**What to work on**. Copy out exactly the lines below that run from the one holding "intros [= <-]. cbn" to the one holding "Theorem repositoryCodeOf_unique_run name", keeping both of those lines and no others.

(Stored records)

---*---

(* ===== verification/MergeNumber.v ===== *)
(** * M numbers

    [packages/domain/src/mnumber.ts]: the code of a repository, and the printed form
    [M-<code>-<number>] with its reader.  The file's own invariant is that whatever
    is printed reads back; both directions are proved. *)

From stdpp Require Import base list option strings numbers.
From Stdlib Require Import ZArith Lia.
From S2P Require Import Prelude JsString.
Open Scope Z_scope.

Definition MERGE_NUMBER_MAX : Z := 9007199254740991.

Inductive RepositoryCodeOutcome : Set :=
| code_of (code : jstr)
| no_digits
| multiple_digit_runs.

(** [s.match(/[0-9]+/g) ?? []] *)
Fixpoint digit_runs (s : jstr) : list jstr :=
  match s with
  | [] => []
  | c :: s' =>
    if is_digit c then
      match s' with
      | d :: _ =>
        if is_digit d
        then match digit_runs s' with r :: rs => (c :: r) :: rs | [] => [[c]] end
        else [c] :: digit_runs s'
      | [] => [[c]]
      end
    else digit_runs s'
  end.

Definition repositoryCodeOf (name : jstr) : RepositoryCodeOutcome :=
  match digit_runs name with
  | [] => no_digits
  | [r] => code_of r
  | _ => multiple_digit_runs
  end.

(** The two errors of [formatMergeNumber]. *)
Inductive MergeNumberError : Set :=
| code_not_digits (code : jstr)
| number_out_of_range (n : Z).

Definition formatMergeNumber (code : jstr) (n : Z) : result MergeNumberError jstr :=
  if negb (all1 is_digit code) then Err (code_not_digits code)
  else if negb (is_safe_integer n) || (n <? 1) then Err (number_out_of_range n)
  else Ok (js "M-" ++ code ++ js "-" ++ js_of_Z n).

Record ParsedMergeNumber : Set := mkParsed { pm_code : jstr; pm_number : Z }.

(** [M-<digits>-<digits>], the second without a leading zero: the two groups. *)
Definition MERGE_NUMBER_PATTERN (text : jstr) : option (jstr * jstr) :=
  if starts_with (js "M-") text then
    let rest := drop 2 text in
    match index_of_char 45 rest with
    | None => None
    | Some i =>
      let code := take i rest in
      let digits := drop (S i) rest in
      match digits with
      | c :: r =>
        if all1 is_digit code && in_range 49 57 c && forallb is_digit r
        then Some (code, digits) else None
      | [] => None
      end
    end
  else None.

Definition parseMergeNumber (text : jstr) : option ParsedMergeNumber :=
  match MERGE_NUMBER_PATTERN text with
  | None => None
  | Some (code, digits) =>
    if (16 <? length digits)%nat then None
    else
      let value := num_of_digits digits in
      if (value <? 1) || (MERGE_NUMBER_MAX <? value) then None
      else Some (mkParsed code value)
  end.

(** Why the assignment of M numbers stops. *)
Inductive MergeNumberBlockReason : Set :=
| pr_evidence_pending | negative_evidence_unavailable | partial_lookup | profile_unverified
| unsupported_merge_profile | mapping_conflict | fetch_failed | number_capacity_exceeded
| canonical_mismatch.
#[export] Instance MergeNumberBlockReason_eq_dec : EqDecision MergeNumberBlockReason.
Proof. solve_decision. Defined.

Example repo_code : repositoryCodeOf (js "smp1900") = code_of (js "1900"). Proof. reflexivity. Qed.
Example repo_code_zero : repositoryCodeOf (js "app007") = code_of (js "007"). Proof. reflexivity. Qed.
Example repo_code_two : repositoryCodeOf (js "a1b2") = multiple_digit_runs. Proof. reflexivity. Qed.
Example mnumber_ex : parseMergeNumber (js "M-1900-1450") = Some (mkParsed (js "1900") 1450).
Proof. reflexivity. Qed.
Example mnumber_zero : parseMergeNumber (js "M-1900-01") = None. Proof. reflexivity. Qed.

(** ** Lemmas *)

Lemma foldl_digits_ge s acc :
  forallb is_digit s = true -> 0 <= acc ->
  acc * 10 ^ Z.of_nat (length s) <= foldl (fun a c => 10 * a + digit_val c) acc s.
Proof.
  revert acc. induction s as [|c s IH]; intros acc Hs Ha; [simpl; lia|].
  cbn [forallb] in Hs. apply andb_prop in Hs as [Hc Hs].
  assert (0 <= digit_val c) as Hv.
  { unfold digit_val. apply is_digit_cases in Hc. lia. }
  cbn [foldl length]. specialize (IH (10 * acc + digit_val c) Hs ltac:(lia)).
  rewrite Nat2Z.inj_succ, Z.pow_succ_r by lia.
  pose proof (Z.pow_pos_nonneg 10 (Z.of_nat (length s)) ltac:(lia) ltac:(lia)). nia.
Qed.

(** A number below [10^16] prints on at most 16 digits. *)
Lemma js_of_Z_length n : 1 <= n -> n < 10 ^ 16 -> (length (js_of_Z n) <= 16)%nat.
Proof.
  intros H1 H2. pose proof (num_of_js_of_Z n ltac:(lia)) as Hn.
  rewrite js_of_Z_nonneg in Hn |- * by lia. pose proof (js_of_N_digits (Z.to_N n)) as Hd.
  destruct (js_of_N (Z.to_N n)) as [|c s] eqn:E; [simpl; lia|].
  apply js_of_N_head in E; [|lia]. cbn [forallb] in Hd. apply andb_prop in Hd as [Hc Hs].
  destruct (decide (length (c :: s) <= 16)%nat) as [|Hl]; [done|]. exfalso.
  unfold num_of_digits in Hn. cbn [foldl length] in *.
  assert (1 <= 10 * 0 + digit_val c) as Hv.
  { unfold digit_val. apply is_digit_cases in Hc. lia. }
  pose proof (foldl_digits_ge s (10 * 0 + digit_val c) Hs ltac:(lia)).
  pose proof (Z.pow_le_mono_r 10 16 (Z.of_nat (length s)) ltac:(lia) ltac:(lia)). nia.
Qed.

Lemma digits_no_char c s : is_digit c = false -> forallb is_digit s = true -> c ∉ s.
Proof. rewrite forallb_elem. intros Hc Hs Hin. apply Hs in Hin. congruence. Qed.

Lemma pattern_print code digits c r :
  digits = c :: r -> all1 is_digit code = true -> in_range 49 57 c = true ->
  forallb is_digit r = true ->
  MERGE_NUMBER_PATTERN (js "M-" ++ code ++ js "-" ++ digits) = Some (code, digits).
Proof.
  intros -> Hcode Hc Hr. unfold MERGE_NUMBER_PATTERN. rewrite starts_with_app.
  rewrite (drop_app_length' (js "M-")) by done. cbv zeta.
  change (js "-" ++ c :: r) with (45%N :: c :: r).
  pose proof Hcode as [_ Hd]%all1_forallb.
  rewrite index_of_char_app by (by apply digits_no_char).
  rewrite take_app_length.
  replace (drop (S (length code)) (code ++ 45%N :: c :: r)) with (c :: r).
  2:{ replace (S (length code)) with (length code + 1)%nat by lia.
      by rewrite <- drop_drop, drop_app_length. }
  by rewrite Hcode, Hc, Hr.
Qed.

Lemma pattern_inv text code digits :
  MERGE_NUMBER_PATTERN text = Some (code, digits) ->
  text = js "M-" ++ code ++ js "-" ++ digits ∧ all1 is_digit code = true ∧
  ∃ c r, digits = c :: r ∧ in_range 49 57 c = true ∧ forallb is_digit r = true.
Proof.
  unfold MERGE_NUMBER_PATTERN. destruct (starts_with _ text) eqn:Es; [|done].
  apply starts_with_spec in Es as [rest ->]. rewrite (drop_app_length' (js "M-")) by done.
  cbv zeta. destruct (index_of_char 45 rest) as [i|] eqn:Ei; [|done].
  apply index_of_char_split in Ei as (a & b & -> & Ha & ->).
  rewrite take_app_length.
  replace (drop (S (length a)) (a ++ 45%N :: b)) with b.
  2:{ replace (S (length a)) with (length a + 1)%nat by lia.
      by rewrite <- drop_drop, drop_app_length. }
  destruct b as [|c r]; [done|]. destruct (_ && _) eqn:E; [|done]. intros [= <- <-].
  rewrite !andb_true_iff in E. destruct E as [[? ?] ?]. split_and!; [done..|]. eauto.
Qed.

Lemma js_of_Z_pos_shape n :
  1 <= n -> ∃ c r, js_of_Z n = c :: r ∧ in_range 49 57 c = true ∧ forallb is_digit r = true.
Proof.
  intros Hn. rewrite js_of_Z_nonneg by lia. pose proof (js_of_N_digits (Z.to_N n)) as Hd.
  pose proof (js_of_N_nonempty (Z.to_N n)). destruct (js_of_N (Z.to_N n)) as [|c r] eqn:E; [done|].
  apply js_of_N_head in E; [|lia]. cbn [forallb] in Hd. apply andb_prop in Hd as [Hc Hr].
  eexists _, _. split_and!; [done| |done]. apply in_range_spec. apply is_digit_cases in Hc. lia.
Qed.

Lemma format_parse code n :
  all1 is_digit code = true -> 1 <= n <= MERGE_NUMBER_MAX ->
  parseMergeNumber (js "M-" ++ code ++ js "-" ++ js_of_Z n) = Some (mkParsed code n).
Proof.
  intros Hc Hn. destruct (js_of_Z_pos_shape n) as (c & r & E & H1 & H2); [lia|].
  unfold parseMergeNumber. rewrite (pattern_print code _ c r E Hc H1 H2).
  pose proof (js_of_Z_length n) as Hl. unfold MERGE_NUMBER_MAX in *.
  rewrite (proj2 (Nat.ltb_ge _ _)) by (apply Hl; lia). cbv zeta.
  rewrite num_of_js_of_Z by lia.
  rewrite (proj2 (Z.ltb_ge n 1)), (proj2 (Z.ltb_ge _ n)) by lia. done.
Qed.

Lemma digit_runs_cons c s :
  digit_runs (c :: s) =
  if is_digit c then
    match s with
    | d :: _ =>
      if is_digit d then match digit_runs s with r :: rs => (c :: r) :: rs | [] => [[c]] end
      else [c] :: digit_runs s
    | [] => [[c]]
    end
  else digit_runs s.
Proof. done. Qed.

Lemma digit_runs_none s : digit_runs s = [] <-> forallb (fun c => negb (is_digit c)) s = true.
Proof.
  induction s as [|c s IH]; [done|]. rewrite digit_runs_cons. cbn [forallb].
  destruct (is_digit c); [|exact IH]. cbn [negb andb].
  destruct s as [|d s]; [done|]. destruct (is_digit d); [|done].
  by destruct (digit_runs (d :: s)).
Qed.

Lemma digit_runs_one s r :
  digit_runs s = [r] ->
  ∃ a b, s = a ++ r ++ b ∧ all1 is_digit r = true ∧
    forallb (fun c => negb (is_digit c)) a = true ∧ forallb (fun c => negb (is_digit c)) b = true ∧
    (forall c s', s = c :: s' -> is_digit c = true -> a = []).
Proof.
  revert r. induction s as [|c s IH]; intros r; [done|]. rewrite digit_runs_cons.
  destruct (is_digit c) eqn:Ec.
  - destruct s as [|d s].
    + intros [= <-]. exists [], []. cbn. rewrite Ec. done.
    + destruct (is_digit d) eqn:Ed.
      * destruct (digit_runs (d :: s)) as [|r' rs] eqn:E.
        { apply digit_runs_none in E. cbn in E. by rewrite Ed in E. }
        intros [= <- ->]. destruct (IH r' eq_refl) as (a & b & Hs & Hr & _ & Hb & Ha).
        specialize (Ha d s eq_refl Ed) as ->. exists [], b.
        split_and!; [by rewrite Hs| |done|done|done].
        apply all1_forallb in Hr as [_ Hr]. cbn. by rewrite Ec.
      * intros Hx. pose proof (f_equal tail Hx) as Hn. change (digit_runs (d :: s) = []) in Hn.
        apply (f_equal (hd [])) in Hx. cbn [hd] in Hx. subst r. apply digit_runs_none in Hn. exists [], (d :: s). cbn [app].
        split_and!; [done|cbn; by rewrite Ec|done|done|done].
  - intros H. destruct (IH r H) as (a & b & -> & Hr & Ha & Hb & _).
    exists (c :: a), b. cbn [forallb app]. rewrite Ec. split_and!; try done.
    intros ? ? [= <- _]. congruence.
Qed.

Lemma digit_runs_skip a s :
  forallb (fun c => negb (is_digit c)) a = true -> digit_runs (a ++ s) = digit_runs s.
Proof.
  induction a as [|c a IH]; [done|]. cbn [forallb app]. rewrite digit_runs_cons.
  intros [Hc Ha]%andb_prop. apply negb_true_iff in Hc. rewrite Hc. auto.
Qed.

Lemma digit_runs_single r b :
  all1 is_digit r = true -> forallb (fun c => negb (is_digit c)) b = true ->
  digit_runs (r ++ b) = [r].
Proof.
  intros Hr Hb. apply all1_forallb in Hr as [Hne Hr].
  induction r as [|c r IH]; [done|]. cbn [forallb] in Hr. apply andb_prop in Hr as [Hc Hr].
  cbn [app]. rewrite digit_runs_cons, Hc. destruct r as [|d r].
  - cbn [app]. destruct b as [|x b]; [done|].
    pose proof Hb as Hb'. cbn [forallb] in Hb'. apply andb_prop in Hb' as [Hx _].
    apply negb_true_iff in Hx. rewrite Hx. f_equal. by apply digit_runs_none.
  - cbn [app]. pose proof Hr as Hr'. cbn [forallb] in Hr'. apply andb_prop in Hr' as [Hd _].
    rewrite Hd. change (d :: r ++ b) with ((d :: r) ++ b). by rewrite IH.
Qed.

Lemma format_parse_all code n :
  match formatMergeNumber code n with
  | Ok text => parseMergeNumber text = Some (mkParsed code n)
  | Err _ => all1 is_digit code = false \/ n < 1 \/ MERGE_NUMBER_MAX < n
  end.
Proof.
  unfold formatMergeNumber. destruct (all1 is_digit code) eqn:Hc; cbn [negb]; [|by left].
  destruct (is_safe_integer n) eqn:Hs; cbn [negb orb].
  - apply is_safe_integer_spec in Hs. unfold MAX_SAFE_INTEGER in Hs.
    destruct (n <? 1) eqn:Hn; bool_to_prop; [right; by left|].
    apply format_parse; [done|]. unfold MERGE_NUMBER_MAX. lia.
  - right. apply not_true_iff_false in Hs. rewrite is_safe_integer_spec in Hs.
    unfold MERGE_NUMBER_MAX, MAX_SAFE_INTEGER in *. lia.
Qed.

(** Every string that reads is the one printed for what was read. *)
Lemma parse_format text p :
  parseMergeNumber text = Some p ->
  formatMergeNumber (pm_code p) (pm_number p) = Ok text ∧ 1 <= pm_number p <= MERGE_NUMBER_MAX.
Proof.
  unfold parseMergeNumber. destruct (MERGE_NUMBER_PATTERN text) as [[code digits]|] eqn:E; [|done].
  apply pattern_inv in E as (-> & Hc & c & r & -> & Hcr & Hr).
  destruct (_ <? _)%nat; [done|]. cbv zeta. set (v := num_of_digits (c :: r)).
  destruct (_ || _) eqn:Ev; [done|]. apply orb_false_iff in Ev as [H1 H2]. bool_to_prop.
  intros [= <-]. cbn [pm_code pm_number]. split; [|done].
  unfold formatMergeNumber. rewrite Hc. cbn [negb].
  assert (is_safe_integer v = true) as ->.
  { apply is_safe_integer_spec. unfold MERGE_NUMBER_MAX, MAX_SAFE_INTEGER in *. lia. }
  rewrite (proj2 (Z.ltb_ge v 1)) by lia. cbn [negb orb]. do 3 f_equal. f_equal.
  rewrite js_of_Z_nonneg by lia. apply in_range_spec in Hcr. subst v.
  apply js_of_N_of_digits; [|lia]. cbn [forallb]. rewrite Hr, andb_true_r.
  unfold is_digit. apply in_range_spec. lia.
Qed.

(** ** Theorems *)

(** Printing and reading M numbers are inverse of each other: a text reads as a code and
    a number exactly when it is what is printed for them, so leading zeros of the code are
    kept, no two texts denote the same M number, and the number read is positive and safe;
    the printer throws exactly when the code is not digits or the number out of range. *)
Theorem mnumber_round_trip text code n :
  (parseMergeNumber text = Some (mkParsed code n) <-> formatMergeNumber code n = Ok text) ∧
  (parseMergeNumber text = Some (mkParsed code n) -> 1 <= n <= MERGE_NUMBER_MAX) ∧
  (is_ok (formatMergeNumber code n) = false <->
     all1 is_digit code = false \/ n < 1 \/ MERGE_NUMBER_MAX < n).
Proof.
  pose proof (format_parse_all code n) as Hf. split_and!.
  - split; [by intros [H _]%parse_format|]. intros E. by rewrite E in Hf.
  - by intros [_ H]%parse_format.
  - destruct (formatMergeNumber code n) as [t|] eqn:E; cbn; [|by split].
    apply parse_format in Hf as [_ Hn]. cbn in Hn. split; [done|].
    unfold formatMergeNumber in E. destruct (all1 is_digit code); [|done].
    intros [|[|]]; [done|lia..].
Qed.

(** The code of a repository is its only run of digits: a name has code [r] exactly
    when it is [r] between two digit-free parts; anything else gets no code. *)
Theorem repositoryCodeOf_unique_run name r :
  repositoryCodeOf name = code_of r <->
  ∃ a b, name = a ++ r ++ b ∧ all1 is_digit r = true ∧
    forallb (fun c => negb (is_digit c)) a = true ∧ forallb (fun c => negb (is_digit c)) b = true.
Proof.
  unfold repositoryCodeOf. split.
  - destruct (digit_runs name) as [|r' [|]] eqn:E; intros [= ->].
    destruct (digit_runs_one _ _ E) as (a & b & H1 & H2 & H3 & H4 & _). eauto 10.
  - intros (a & b & -> & Hr & Ha & Hb). by rewrite digit_runs_skip, digit_runs_single.
Qed.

---*---

**Solution to this exercise**.
  intros [= <-]. cbn [pm_code pm_number]. split; [|done].
  unfold formatMergeNumber. rewrite Hc. cbn [negb].
  assert (is_safe_integer v = true) as ->.
  { apply is_safe_integer_spec. unfold MERGE_NUMBER_MAX, MAX_SAFE_INTEGER in *. lia. }
  rewrite (proj2 (Z.ltb_ge v 1)) by lia. cbn [negb orb]. do 3 f_equal. f_equal.
  rewrite js_of_Z_nonneg by lia. apply in_range_spec in Hcr. subst v.
  apply js_of_N_of_digits; [|lia]. cbn [forallb]. rewrite Hr, andb_true_r.
  unfold is_digit. apply in_range_spec. lia.
Qed.

(** ** Theorems *)

(** Printing and reading M numbers are inverse of each other: a text reads as a code and
    a number exactly when it is what is printed for them, so leading zeros of the code are
    kept, no two texts denote the same M number, and the number read is positive and safe;
    the printer throws exactly when the code is not digits or the number out of range. *)
Theorem mnumber_round_trip text code n :
  (parseMergeNumber text = Some (mkParsed code n) <-> formatMergeNumber code n = Ok text) ∧
  (parseMergeNumber text = Some (mkParsed code n) -> 1 <= n <= MERGE_NUMBER_MAX) ∧
  (is_ok (formatMergeNumber code n) = false <->
     all1 is_digit code = false \/ n < 1 \/ MERGE_NUMBER_MAX < n).
Proof.
  pose proof (format_parse_all code n) as Hf. split_and!.
  - split; [by intros [H _]%parse_format|]. intros E. by rewrite E in Hf.
  - by intros [_ H]%parse_format.
  - destruct (formatMergeNumber code n) as [t|] eqn:E; cbn; [|by split].
    apply parse_format in Hf as [_ Hn]. cbn in Hn. split; [done|].
    unfold formatMergeNumber in E. destruct (all1 is_digit code); [|done].
    intros [|[|]]; [done|lia..].
Qed.

(** The code of a repository is its only run of digits: a name has code [r] exactly
    when it is [r] between two digit-free parts; anything else gets no code. *)
Theorem repositoryCodeOf_unique_run name r :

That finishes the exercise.